In the next steps we are going to impute rrsyst and rrdiast under two scenarios: MAR and MNAR. We will use the delta adjustment technique described in paragraph 7.2.3 in Van Buuren (2012)

6. Create a \(\delta\) vector that represent the following adjustment values for mmHg: 0 for MAR, and -5, -10, -15, and -20 for MNAR.

delta <- c(0, -5, -10, -15, -20)

The recipe for creating MNAR imputations for \(\delta \neq 0\) uses the post-processing facility of mice. This allows to change the imputations on the fly by deducting a value of \(\delta\) from the values just imputed.

7. Impute the leiden data using the delta adjustment technique. We only have to deduct from rrsyst, because rrdiast will adapt to the changed rrsyst when it is imputed using rrsyst as predictor. Store the five imputed scenarios (adjustment) in a list called imp.all.

imp.all <- list()
post <- ini$post
for (i in 1:length(delta)){
  d <- delta[i]
  cmd <- paste("imp[[j]][,i] <- imp[[j]][,i] +", d)
  post["rrsyst"] <- cmd
  imp <- mice(leiden, post = post, maxit = 5, seed = i, print = FALSE)
  imp.all[[i]] <- imp
}

8. Inspect the imputations. Compare the imputations for blood pressure under the most extreme scenarios with a box-and-whiskers plot. Is this as expected?

For the scenario where \(\delta = 0\) we can plot the first object from the list. This object is the mids-object that considers imputations under no adjustment.

mice::bwplot(imp.all[[1]])

With ggmice, it is less straightforward to create this plot, because it can only handle a single variable per aesthetic at the time. This means that to create multiple boxplots, we have to create multiple plots and stitch them together, using, for example, patchwork::wrap_plots(). Because the plots are created independently, the cleanest solution is obtained by only plotting those variables that suffer from missingness. If we would include all variables (also those without missingness), the number of imputations on the x-axis would differ between \(0\) for completely observed variables and \(m\) for the imputed variables.

The plot can be obtained like this:

leiden %>%
  select(where(~ sum(is.na(.x)) > 0)) %>%
  colnames %>%
  map(~ ggmice(imp.all[[1]], 
               mapping = aes_string(x = '.imp', y = .x)) + 
        geom_boxplot() +
        theme(legend.position = 'none')) %>%
  wrap_plots()

For the scenario where \(\delta = -20\) we can plot the fifth object from the list. This object is the mids-object that considers imputations under the largest adjustment.

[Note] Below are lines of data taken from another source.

(* ===== verification/PintosArena.v ===== *)
(** The memory of the block allocator of Pintos: arenas, their headers and blocks,
    and the lists of free blocks; lemmas on the steps of [malloc] and [free]. *)
From S2P Require Export PintosMalloc.
Local Open Scope Z_scope.

(** * Sizes and addresses of blocks *)

(** The size of the blocks of descriptor [i], and how many an arena has. *)
Definition bsize (i : Z) : Z := 16 * 2 ^ i.
Definition nblk (i : Z) : Z := (PGSIZE - ARENA_SIZE) / bsize i.
(** The number of descriptors, which [malloc_init] fills. *)
Definition CLASSES : Z := 7.

(** Block [k] of the arena at [a], and the list element in it. *)
Definition blk (i a k : Z) : Z := a + ARENA_SIZE + k * bsize i.
Definition el (b : Z) : loc := Z.to_pos ((b + 4) / 8).

Lemma class_cases i : 0 <= i < CLASSES → i = 0 ∨ i = 1 ∨ i = 2 ∨ i = 3 ∨ i = 4 ∨ i = 5 ∨ i = 6.
Proof. unfold CLASSES. lia. Qed.

Lemma class_sizes i : 0 <= i < CLASSES →
  16 <= bsize i <= 1024 ∧ bsize i mod 16 = 0 ∧ 3 <= nblk i <= 255 ∧ nblk i * bsize i <= 4084.
Proof. intros H. destruct (class_cases i H) as [->|[->|[->|[->|[->|[->| ->]]]]]]; vm_compute; split_and!; congruence. Qed.

(** A page of the kernel. *)
Definition is_page (a : Z) : Prop := ∃ j, a = PGSIZE * j ∧ 0 < j < 2 ^ 20.

Lemma blk_bounds i a k : 0 <= i < CLASSES → 0 <= k < nblk i → a + 12 <= blk i a k ∧ blk i a k + bsize i <= a + PGSIZE.
Proof.
  intros Hi Hk. destruct (class_sizes i Hi) as (H1 & H2 & H3 & H4). unfold blk. change ARENA_SIZE with 12. change PGSIZE with 4096.
  nia.
Qed.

mice::bwplot(imp.all[[5]])

We can clearly see that the adjustment has an effect on the imputations for rrsyst and, thus, on those for rrdiast.

A similar figure can be obtained using ggmice, like this:

leiden %>%
  select(where(~ sum(is.na(.x)) > 0)) %>%
  colnames %>%
  map(~ ggmice(imp.all[[5]], 
               mapping = aes_string(x = '.imp', y = .x)) + 
        geom_boxplot() +
        theme(legend.position = 'none')) %>%
  wrap_plots()

9. Use the density plot for another inspection.

For the scenario where \(\delta = 0\) we can plot the first listed index from the list imp.all. This object is the mids-object that considers imputations under no adjustment.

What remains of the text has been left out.